This paper challenges the prevailing focus on convergence speed in deep neural network (DNN) optimization, arguing that optimizers fundamentally shape qualitative solution properties—such as generalization, robustness, and expressive capacity—acting as a critical source of *inductive bias*. Existing work overemphasizes efficiency while neglecting this structural role. To address this, we elevate the optimizer to a first-class design lever—on par with model architecture and data—and systematically analyze its qualitative influence on solution-space geometry. Leveraging nonlinear optimization theory and empirical dynamics of first-order methods (e.g., SGD), we demonstrate that distinct optimization trajectories yield solutions with markedly different properties. Our core contribution is a formal *bias modeling framework* for optimizers, enabling the principled design of novel optimizers endowed with *targeted inductive biases*. This framework provides both theoretical grounding and practical methodology for embedding learning priors directly into the optimization process. (149 words)

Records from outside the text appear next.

(** * Combat and wave layer of phaser3-game-demo

    A shallow embedding of the game logic in [src/src/Enemy.js],
    [src/src/Player.js], [src/src/GameScene.js] and the [UI] class of
    [src/utils/Debug.js].  Engine calls that
    only draw (tints, tweens, shakes, particle effects) are recorded in
    an effect log, so that theorems can say whether they happened.
    Times in milliseconds are integers ([Z]); positions and velocities,
    which the engine keeps as JavaScript numbers and feeds to
    trigonometric functions, are reals ([R]). *)

From Stdlib Require Import ZArith Reals Lra Lia List.
From stdpp Require Import base gmap strings.
Import ListNotations.

Open Scope Z_scope.

(** ** JavaScript values, as far as truthiness tests need them *)
Module JS.

Inductive value :=
| Undefined
| Null
| Bool (b : bool)
| Num (n : Z)
| Str (s : string)
| Obj.

(** [!!v] in JavaScript (NaN is not modelled). *)
Definition truthy (v : value) : bool :=
  match v with
  | Undefined | Null => false
  | Bool b => b
  | Num n => negb (Z.eqb n 0)
  | Str s => negb (String.eqb s "")
  | Obj => true
  end.

End JS.

(** ** Enemy.js and Player.js *)
Module Combat.

(** [attackDirection] only ever holds these four strings. *)
Inductive Direction := DLeft | DRight | DUp | DDown.

(** Engine-side effects and delayed callbacks registered by the code. *)
Inductive Action :=
| ClearStun          (** [enemy.stunned = false] *)
| ClearTint          (** [enemy.clearTint()] *)
| DestroyEnemy.      (** tween [onComplete: this.destroy()] *)

Inductive Fx :=
| DeathExplosion (x y : R)          (** [createDeathExplosion(scene, x, y)] *)
| Tween (duration : Z) (a : Action) (** [scene.tweens.add({duration, onComplete})] *)
| DelayedCall (delay : Z) (a : Action). (** [scene.time.delayedCall(delay, cb)] *)

Record Enemy := mkEnemy {
  ex : R; ey : R;            (** position *)
  vx : R; vy : R;            (** [body.velocity] *)
  bodyEnable : bool;         (** [body.enable] *)
  tint : option Z;           (** [setTint] / [clearTint] *)
  stunned : bool;
  hitsToKill : Z;
  hitsTaken : Z;
  lastHitTime : Z;
  hitCooldown : Z;
  isDying : bool
}.

Definition set_velocity (e : Enemy) (x y : R) : Enemy :=
  mkEnemy e.(ex) e.(ey) x y e.(bodyEnable) e.(tint) e.(stunned)
    e.(hitsToKill) e.(hitsTaken) e.(lastHitTime) e.(hitCooldown) e.(isDying).

Definition set_stunned (e : Enemy) (b : bool) : Enemy :=
  mkEnemy e.(ex) e.(ey) e.(vx) e.(vy) e.(bodyEnable) e.(tint) b
    e.(hitsToKill) e.(hitsTaken) e.(lastHitTime) e.(hitCooldown) e.(isDying).

Definition set_tint (e : Enemy) (t : option Z) : Enemy :=
  mkEnemy e.(ex) e.(ey) e.(vx) e.(vy) e.(bodyEnable) t e.(stunned)
    e.(hitsToKill) e.(hitsTaken) e.(lastHitTime) e.(hitCooldown) e.(isDying).

(** The fields set by the constructor (after the validation checks). *)
Definition new_enemy (x y : R) : Enemy :=
  mkEnemy x y 0%R 0%R true None false 3 0 0 500 false.

(** [die()]: disable the body, explode at the current position, fade out
    for 500ms and then destroy the sprite. *)
Definition die (e : Enemy) : Enemy * list Fx :=
  (mkEnemy e.(ex) e.(ey) e.(vx) e.(vy) false e.(tint) e.(stunned)
     e.(hitsToKill) e.(hitsTaken) e.(lastHitTime) e.(hitCooldown) e.(isDying),
   [DeathExplosion e.(ex) e.(ey); Tween 500 DestroyEnemy]).

(** [takeDamage(damage)]; [currentTime] is [new Date().getTime()].
    Returns whether the enemy was killed. *)
Definition takeDamage (currentTime : Z) (damage : Z) (e : Enemy)
  : bool * Enemy * list Fx :=
  if e.(isDying) then (false, e, [])
  else if currentTime - e.(lastHitTime) <? e.(hitCooldown) then (false, e, [])
  else
    let e1 := mkEnemy e.(ex) e.(ey) e.(vx) e.(vy) e.(bodyEnable) e.(tint)
                e.(stunned) e.(hitsToKill) (e.(hitsTaken) + 1) currentTime
                e.(hitCooldown) e.(isDying) in
    if e1.(hitsToKill) <=? e1.(hitsTaken) then
      let e2 := mkEnemy e1.(ex) e1.(ey) e1.(vx) e1.(vy) e1.(bodyEnable)
                  e1.(tint) e1.(stunned) e1.(hitsToKill) e1.(hitsTaken)
                  e1.(lastHitTime) e1.(hitCooldown) true in
      let '(e3, fx) := die e2 in
      (true, e3, fx)
    else (false, e1, []).

(** A sequence of [takeDamage] calls at the given times. *)
Fixpoint takeDamage_seq (times : list Z) (damage : Z) (e : Enemy)
  : list bool * Enemy :=
  match times with
  | [] => ([], e)
  | t :: ts =>
      let '(k, e1, _) := takeDamage t damage e in
      let '(ks, e2) := takeDamage_seq ts damage e1 in
      (k :: ks, e2)
  end.

Record Player := mkPlayer {
  isAttacking : bool;
  attackDirection : Direction;
  attackDamage : Z;       (** 10 *)
  knockbackForce : R      (** 200 *)
}.

(** The knockback vector chosen by the [switch] in [hitEnemy]. *)
Definition knockback_of (d : Direction) (f : R) : R * R :=
  match d with
  | DRight => (f, 0%R)
  | DLeft => ((- f)%R, 0%R)
  | DUp => (0%R, (- f)%R)
  | DDown => (0%R, f)
  end.

(** [hitEnemy(enemy)]; [currentTime] is the wall-clock time seen by the
    enemy's [takeDamage]. *)
Definition hitEnemy (p : Player) (currentTime : Z) (enemy : Enemy)
  : bool * Enemy * list Fx :=
  if negb p.(isAttacking) then (false, enemy, [])
  else
    let '(kx, ky) := knockback_of p.(attackDirection) p.(knockbackForce) in
    let e1 := set_velocity enemy kx ky in
    let '(e2, fx1) :=
      if negb e1.(stunned) then (set_stunned e1 true, [DelayedCall 500 ClearStun])
      else (e1, []) in
    let e3 := set_tint e2 (Some 16711680) in
    let fx2 := [DelayedCall 150 ClearTint] in
    let '(_wasKilled, e4, fx3) := takeDamage currentTime p.(attackDamage) e3 in
    (true, e4, fx1 ++ fx2 ++ fx3).

End Combat.

(** ** The [Enemy] constructor (Enemy.js lines 22-72) *)
Module EnemyCtor.

(** The option bag passed as [config]; a missing property is
    [JS.Undefined]. *)
Record EnemyConfig := mkConfig {
  texture : JS.value;
  frame : JS.value;
  anims : JS.value
}.

(** What the constructor has done to the scene before it returns or
    throws. *)
Inductive CtorFx :=
| AddedToScene           (** [scene.add.existing(this)] *)
| AddedToPhysics.        (** [scene.physics.add.existing(this)] *)

(** [new Enemy(scene, x, y, config)]; [None] stands for an [undefined]
    or [null] config.  [inl msg] is [throw new Error(msg)]. *)
Definition construct (x y : R) (config : option EnemyConfig)
  : list CtorFx * (string + Combat.Enemy) :=
  match config with
  | None => ([], inl "Enemy requires a 'texture' property in the config.")
  | Some c =>
      if negb (JS.truthy c.(texture)) then
        ([], inl "Enemy requires a 'texture' property in the config.")
      else
        let fx := [AddedToScene; AddedToPhysics] in
        if negb (JS.truthy c.(anims)) then
          (fx, inl "Enemy requires an 'anims' object in the config with idleLeft, idleRight, runLeft, and runRight keys.")
        else (fx, inr (Combat.new_enemy x y))
  end.

Definition throws (r : list CtorFx * (string + Combat.Enemy)) : bool :=
  match snd r with inl _ => true | inr _ => false end.

End EnemyCtor.

(** ** Breakable items (GameScene.js lines 178-285) *)
Module Breakable.

(** The key [`${tile.x},${tile.y}`] is kept as the coordinate pair it
    is built from and parsed back into ([tileKey.split(',').map(Number)]). *)
Abbreviation TileKey := (Z * Z)%type.

Record Item := mkItem {
  tile : Z;            (** the tile's index in the items layer *)
  hits : Z;
  maxHits : Z;
  lastHitTime : Z
}.

Record Tiles := mkTiles {
  breakableItems : gmap TileKey Item;
  itemsLayer : gmap TileKey Z     (** tile index at each occupied cell *)
}.

Inductive Fx :=
| TintTile (k : TileKey)
| RestoreTintAfter (delay : Z) (k : TileKey)
| Shake (duration : Z)
| ItemExplosion (tileX tileY : Z).

(** [initBreakableItems]: one record per tile flagged [breakable]. *)
Fixpoint initBreakableItems (tiles : list (TileKey * Z * bool))
  (m : gmap TileKey Item) : gmap TileKey Item :=
  match tiles with
  | [] => m
  | (k, idx, breakable) :: ts =>
      initBreakableItems ts
        (if breakable then <[k := mkItem idx 0 2 0]> m else m)
  end.

(** [hitBreakableItem(tileKey)] at scene time [now].  [None] is the
    TypeError raised by [item.lastHitTime] when the key is not tracked. *)
Definition hitBreakableItem (now : Z) (tileKey : TileKey) (s : Tiles)
  : option (Tiles * list Fx) :=
  match s.(breakableItems) !! tileKey with
  | None => None
  | Some item =>
      if negb (item.(lastHitTime) =? 0) && (now - item.(lastHitTime) <? 500)
      then Some (s, [])
      else
        let item1 := mkItem item.(tile) (item.(hits) + 1) item.(maxHits) now in
        let fx := [TintTile tileKey; RestoreTintAfter 100 tileKey; Shake 100] in
        if item1.(maxHits) <=? item1.(hits) then
          Some (mkTiles (delete tileKey s.(breakableItems))
                        (delete tileKey s.(itemsLayer)),
                fx ++ [ItemExplosion tileKey.1 tileKey.2])
        else
          Some (mkTiles (<[tileKey := item1]> s.(breakableItems)) s.(itemsLayer), fx)
  end.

Due to the nonlinear nature of Deep Neural Networks (DNNs), one can not guarantee convergence to a unique global minimum of the loss when using optimizers relying only on local information, such as SGD. Indeed, this was a primary source of skepticism regarding the feasibility of DNNs in the early days of the field. The past decades of progress in deep learning have revealed this skepticism to be misplaced, and a large body of empirical evidence shows that sufficiently large DNNs following standard training protocols exhibit well-behaved optimization dynamics that converge to performant solutions. This success has biased the community to use convex optimization as a mental model for learning, leading to a focus on training efficiency, either in terms of required iteration, FLOPs or wall-clock time, when improving optimizers. We argue that, while this perspective has proven extremely fruitful, another perspective specific to DNNs has received considerably less attention: the optimizer not only influences the rate of convergence, but also the qualitative properties of the learned solutions. Restated, the optimizer can and will encode inductive biases and change the effective expressivity of a given class of models. Furthermore, we believe the optimizer can be an effective way of encoding desiderata in the learning process. We contend that the community should aim at understanding the biases of already existing methods, as well as aim to build new optimizers with the explicit intent of inducing certain properties of the solution, rather than solely judging them based on their convergence rates. We hope our arguments will inspire research to improve our understanding of how the learning process can impact the type of solution we converge to, and lead to a greater recognition of optimizers design as a critical lever that complements the roles of architecture and data in shaping model outcomes.